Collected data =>
##########

(** The stripe without references, and in use. *)
Lemma stripe_located_witness :
  (exists s L, stripes idle_ex !! 5%nat = Some s /\ count s = O /\ lru s = Some L /\ state s STRIPE_HANDLE = to_handle L) /\
  exists s, stripes used_ex !! 5%nat = Some s /\ (lru s = None \/ exists t, lru s = Some (plug_list t)).
Proof.
  split.
  - assert (match stripes idle_ex !! 5%nat with Some s => (count s =? 0)%nat && bool_decide (is_Some (lru s)) | None => false end = true) as Ec by (vm_compute; reflexivity).
    destruct (stripes idle_ex !! 5%nat) as [s|] eqn:E; [|discriminate]. apply andb_true_iff in Ec as [Ec%Nat.eqb_eq [L El]%bool_decide_eq_true].
    destruct (stripe_located conf_ex 2 misc_ex idle_ex 5 s idle_reachable E) as (_ & _ & _ & H). specialize (H Ec). rewrite El in H. exists s, L.
    split; [reflexivity|]. split; [exact Ec|]. split; [exact El|]. apply H. intros t k.
    assert (threads idle_ex = [Idle; Idle]) as -> by (vm_compute; reflexivity). destruct t as [|[|t]]; discriminate.
  - destruct (stripes used_ex !! 5%nat) as [s|] eqn:E.
    + exists s. split; [reflexivity|]. apply (stripe_located conf_ex 2 misc_ex used_ex 5 s used_reachable E).
      assert (match stripes used_ex !! 5%nat with Some s => count s | None => O end = 1%nat) as Ec by (vm_compute; reflexivity).
      rewrite E in Ec. rewrite Ec. lia.
    + assert (match stripes used_ex !! 5%nat with Some s => true | None => false end = true) as Eb by (vm_compute; reflexivity).
      rewrite E in Eb. discriminate.
Defined.

Lemma cache_counters_witness : active_stripes used_ex = 1 /\ empty_inactive_list_nr used_ex = 32 /\
  active_stripes used_ex = Z.of_nat (count_active (stripes used_ex) (doing used_ex)) /\
  empty_inactive_list_nr used_ex = Z.of_nat (count_empty (lists used_ex)).
Proof.
  split; [vm_compute; reflexivity|]. split; [vm_compute; reflexivity|].
  destruct (cache_counters conf_ex 2 misc_ex used_ex used_reachable) as (H1 & H2 & _). exact (conj H1 H2).
Defined.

##########

To do => Copy out every record again, letter for letter.

Response area =>
(** The stripe without references, and in use. *)
Lemma stripe_located_witness :
  (exists s L, stripes idle_ex !! 5%nat = Some s /\ count s = O /\ lru s = Some L /\ state s STRIPE_HANDLE = to_handle L) /\
  exists s, stripes used_ex !! 5%nat = Some s /\ (lru s = None \/ exists t, lru s = Some (plug_list t)).
Proof.
  split.
  - assert (match stripes idle_ex !! 5%nat with Some s => (count s =? 0)%nat && bool_decide (is_Some (lru s)) | None => false end = true) as Ec by (vm_compute; reflexivity).
    destruct (stripes idle_ex !! 5%nat) as [s|] eqn:E; [|discriminate]. apply andb_true_iff in Ec as [Ec%Nat.eqb_eq [L El]%bool_decide_eq_true].
    destruct (stripe_located conf_ex 2 misc_ex idle_ex 5 s idle_reachable E) as (_ & _ & _ & H). specialize (H Ec). rewrite El in H. exists s, L.
    split; [reflexivity|]. split; [exact Ec|]. split; [exact El|]. apply H. intros t k.
    assert (threads idle_ex = [Idle; Idle]) as -> by (vm_compute; reflexivity). destruct t as [|[|t]]; discriminate.
  - destruct (stripes used_ex !! 5%nat) as [s|] eqn:E.
    + exists s. split; [reflexivity|]. apply (stripe_located conf_ex 2 misc_ex used_ex 5 s used_reachable E).
      assert (match stripes used_ex !! 5%nat with Some s => count s | None => O end = 1%nat) as Ec by (vm_compute; reflexivity).
      rewrite E in Ec. rewrite Ec. lia.
    + assert (match stripes used_ex !! 5%nat with Some s => true | None => false end = true) as Eb by (vm_compute; reflexivity).
      rewrite E in Eb. discriminate.
Defined.

Lemma cache_counters_witness : active_stripes used_ex = 1 /\ empty_inactive_list_nr used_ex = 32 /\
  active_stripes used_ex = Z.of_nat (count_active (stripes used_ex) (doing used_ex)) /\
  empty_inactive_list_nr used_ex = Z.of_nat (count_empty (lists used_ex)).
Proof.
  split; [vm_compute; reflexivity|]. split; [vm_compute; reflexivity|].
  destruct (cache_counters conf_ex 2 misc_ex used_ex used_reachable) as (H1 & H2 & _). exact (conj H1 H2).
Defined.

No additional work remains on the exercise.